The sea does not accept orders

Nature has taught us, at a high price, that no one can dominate it, but some thought they could control the elements, in this case the sea.

During the Second Medical War (480-479 BC), between Persians and Greeks, the king of the pears, Xerxes I , he intended to cross the Dardanelles Strait with his troops by building a bridge. The company was complicated, let us remember that the strait is 1,600 m wide at its narrowest part and has an average depth of about 50 m, but the monarch's megalomania had no limits.
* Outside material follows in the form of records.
(** What CreateLogicalPtraceRelation does, with the check it failed. *)
Lemma CreateLogicalPtraceRelation_ok t tracee tracer kind class options : table_ok t ->
  let '(error, t', slot) := CreateLogicalPtraceRelation t tracee tracer kind class options in
  table_ok t' /\ (error <> 0 -> t' = t) /\
  (error = 0 -> relation_map t !! tracee = None /\
     ~ rtc (link (tracer_of (relation_map t))) tracer tracee /\
     exists r, relation_map t' = <[tracee := r]> (relation_map t) /\ lr_tracee r = tracee /\
       lr_tracer r = tracer /\ lr_attach_kind r = kind /\ lr_state r = initial_state kind /\
       lr_slot r = slot /\ pending r = []).
Proof.
  intros Hok. unfold CreateLogicalPtraceRelation. rewrite (ok_init t Hok). cbn [negb orb].
  destruct (TaskKeyValid tracee) eqn:Htee; [|done]. destruct (TaskKeyValid tracer) eqn:Htr; [|done].
  destruct (AttachKindValid kind) eqn:Hk; [|done]. destruct (WaitClassValid class) eqn:Hwc; [|done].
  destruct (unknown_bits options kLogicalPtraceKnownOptionMask) eqn:Hopt; [done|]. cbn [negb orb].
  destruct (tk_tgid tracee =? tk_tgid tracer) eqn:Hg; [done|].
  find_process t (LogicalProcessKeyForTask tracee) Hok; [|done].
  find_process t (LogicalProcessKeyForTask tracer) Hok; [|done].
  cbv zeta. destruct (_ && _) eqn:Hpar; [done|].
  destruct (PtraceChainContains t tracer tracee) eqn:Hchain; [done|].
  find_relation t tracee Hok; [done|]. destruct (relation_count t =? _); [done|].
  pose proof (free_slot_spec _ _ _ _ (relation_free_hint t) (ok_relations t Hok)) as Hfree.
  destruct (free_slot (relation_free_hint t) (relations t)) as [s|]; [|done].
  destruct Hfree as (Hs & r0 & Hr0 & Hu); [apply (hints_ok t Hok)|].
  pose proof (AllocateSequence_spec (next_relation_generation t)) as [Hgen Hnext].
  destruct (AllocateSequence (next_relation_generation t)) as [generation next]. simpl in Hgen, Hnext.
  set (r := Build_LogicalPtraceRelation _ _ _ _ _ _ _ _ _ _ _ _ _).
  destruct Hf as (p1 & _ & _ & Hm1 & _), Hf0 as (p2 & _ & _ & Hm2 & _).
  assert (typed_relation r) as Hty by (by split; [|vm_compute]).
  assert (lr_state r <> kExitZombie /\ RelationStateValid (lr_state r) = true /\ RelationInitialStateValid r = true)
    as (Hz & Hsv & Hiv).
  { unfold r, RelationInitialStateValid, initial_state. cbn. revert Hk. unfold AttachKindValid.
    destruct (kind =? kAttach) eqn:E1; [done|]. destruct (kind =? kSeize) eqn:E2; done. }
  destruct (add_relation_ok t s r0 r next (next_event_sequence t) Hok Hs Hr0 Hu) as [Hok' Hm']; try done.
  - split; [|by split; eexists]. apply relation_static_iff; [done|]. split.
    + unfold relation_frame. cbn. by rewrite Htee, Htr, Hk, Hwc, Hg, (proj2 (Z.eqb_neq _ _) Hgen).
    + split; [done|]. split; [done|]. split; [done|]. split; [done|]. split; [|done].
      change (Some false = Some (lr_state r =? kExitZombie)). by rewrite (proj2 (Z.eqb_neq _ _) Hz).
  - pose proof (ok_init t Hok) as Hin. apply init_iff in Hin. tauto.
  - split; [done|]. split; [done|]. intros _. split; [done|]. split; [|by exists r].
    unfold PtraceChainContains in Hchain.
    rewrite (ptrace_chain_spec t (ok_init t Hok) _ _ _ _ _ _ (ok_relations t Hok)) in Hchain.
    by apply chain_false in Hchain as [_ ?].
Qed.

Lemma CreateInheritedLogicalPtraceRelation_ok t parent child class stop : table_ok t ->
  let '(error, t', slot, sequence) := CreateInheritedLogicalPtraceRelation t parent child class stop in
  table_ok t' /\ (error <> 0 -> t' = t /\ slot = kInvalidLogicalPtraceSlot /\ sequence = 0) /\
  (error = 0 -> exists pr r, relation_map t !! parent = Some pr /\ relation_map t !! child = None /\
     relation_map t' = <[child := r]> (relation_map t) /\ lr_tracee r = child /\
     lr_tracer r = lr_tracer pr /\ lr_attach_kind r = lr_attach_kind pr /\
     lr_options r = lr_options pr /\ lr_state r = kStopped /\ lr_slot r = slot /\
     pending r = [stored_event stop sequence]).
Proof.
  intros Hok. unfold CreateInheritedLogicalPtraceRelation. rewrite (ok_init t Hok). cbn [negb orb].
  destruct (TaskKeyValid parent); [|done].
  destruct (TaskKeyValid child) eqn:Hchild; [|done]. destruct (WaitClassValid class) eqn:Hwc; [|done].
  destruct (EventIsExit stop) eqn:Hexit; [done|]. destruct (ev_kind stop =? kContinued); [done|].
  destruct (event_argument_bad stop) eqn:Hbad; [done|]. cbn [negb orb].
  find_relation t parent Hok; [|done]. destruct Hf as (pr & Hi & Hpk & Hmp & [Hst Hlive] & _).
  rewrite (list_lookup_total_correct _ _ _ (proj1 Hi)). cbv zeta.
  destruct (relation_at t n pr Hok Hi) as (_ & _ & _ & _ & Htyp).
  apply relation_static_iff in Hst as (Hfr & _ & _ & Hopt & _); [|done].
  unfold relation_frame in Hfr. rewrite !andb_true_iff in Hfr. destruct Hfr as ((((((_ & _) & Htr) & _) & Hk) & _) & _).
  destruct (lr_state pr =? kExitZombie) eqn:Hzs; [done|].
  destruct (tk_tgid child =? tk_tgid (lr_tracer pr)) eqn:Hg; [done|].
  find_process t (LogicalProcessKeyForTask child) Hok; [|done].
  destruct Hf as (p1 & _ & _ & Hm1 & _).
  destruct (FindLogicalProcess t (LogicalProcessKeyForTask (lr_tracer pr))); [|done].
  destruct (PtraceChainContains t (lr_tracer pr) child) eqn:Hchain; [done|].
  find_relation t child Hok; [done|]. destruct (relation_count t =? _); [done|].
  pose proof (free_slot_spec _ _ _ _ (relation_free_hint t) (ok_relations t Hok)) as Hfree.
  destruct (free_slot (relation_free_hint t) (relations t)) as [s|]; [|done].
  destruct Hfree as (Hs & r0 & Hr0 & Hu); [apply (hints_ok t Hok)|].
  pose proof (AllocateSequence_spec (next_relation_generation t)) as [Hgen Hnext].
  destruct (AllocateSequence (next_relation_generation t)) as [generation next].
  pose proof (AllocateSequence_spec (next_event_sequence t)) as [Hseq Hnexte].
  destruct (AllocateSequence (next_event_sequence t)) as [sequence next_e]. simpl in Hgen, Hnext, Hseq, Hnexte.
  set (r := Build_LogicalPtraceRelation _ _ _ _ _ _ _ _ _ _ _ _ _).
  assert (typed_relation r) as Hty by (by split; [|vm_compute]).
  assert (pending r = [stored_event stop sequence]) as Hp by done.
  destruct (add_relation_ok t s r0 r next next_e Hok Hs Hr0 Hu) as [Hok' Hm']; try done.
  - split; [|split; [by eexists|apply Hlive]]. apply relation_static_iff; [done|]. split.
    + unfold relation_frame. cbn. by rewrite Hchild, Htr, Hk, Hwc, Hg, (proj2 (Z.eqb_neq _ _) Hgen).
    + split; [done|]. split; [done|]. split; [done|]. split; [done|]. split; [|done].
      rewrite Hp. cbn [events_valid]. rewrite stored_event_valid by done. simpl.
      change (EventIsExit (stored_event stop sequence)) with (EventIsExit stop). by rewrite Hexit.
  - split; [done|]. split; [done|]. intros _. by exists pr, r.
Qed.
The idea was to build a bridge with boats tied up to cover the entire strait. When the construction was almost finished, a storm destroyed the bridge.

Xerxes Irritated, he ordered the sea to be whipped with three hundred lashes, some shackles to be thrown at the bottom of the sea, and branded with hot iron.

Canute II , better known as Cnut the Great, was a Viking king of Denmark, Norway, and England. On one occasion, and to demonstrate his greatness, he had his camp set up with his entire court on the seashore. How the waves disturbed the daily chores

he commanded to retreat to the waves of the sea

The response of the sea was immediate and devastated the entire camp.

Before I am accused of being a sensationalist, or telling urban legends of the time, I will make it clear that the intention of these events, if they occurred, was not to control the sea .

Xerxes he used the pantomime of scourging the sea to demonstrate to his subjects that he was a Superior Being , he could even punish the sea.

Canute II he used this clumsiness of withdrawing the waters (Moses style) to demonstrate the opposite, that he was not a Superior Being , only God was an omnipotent being.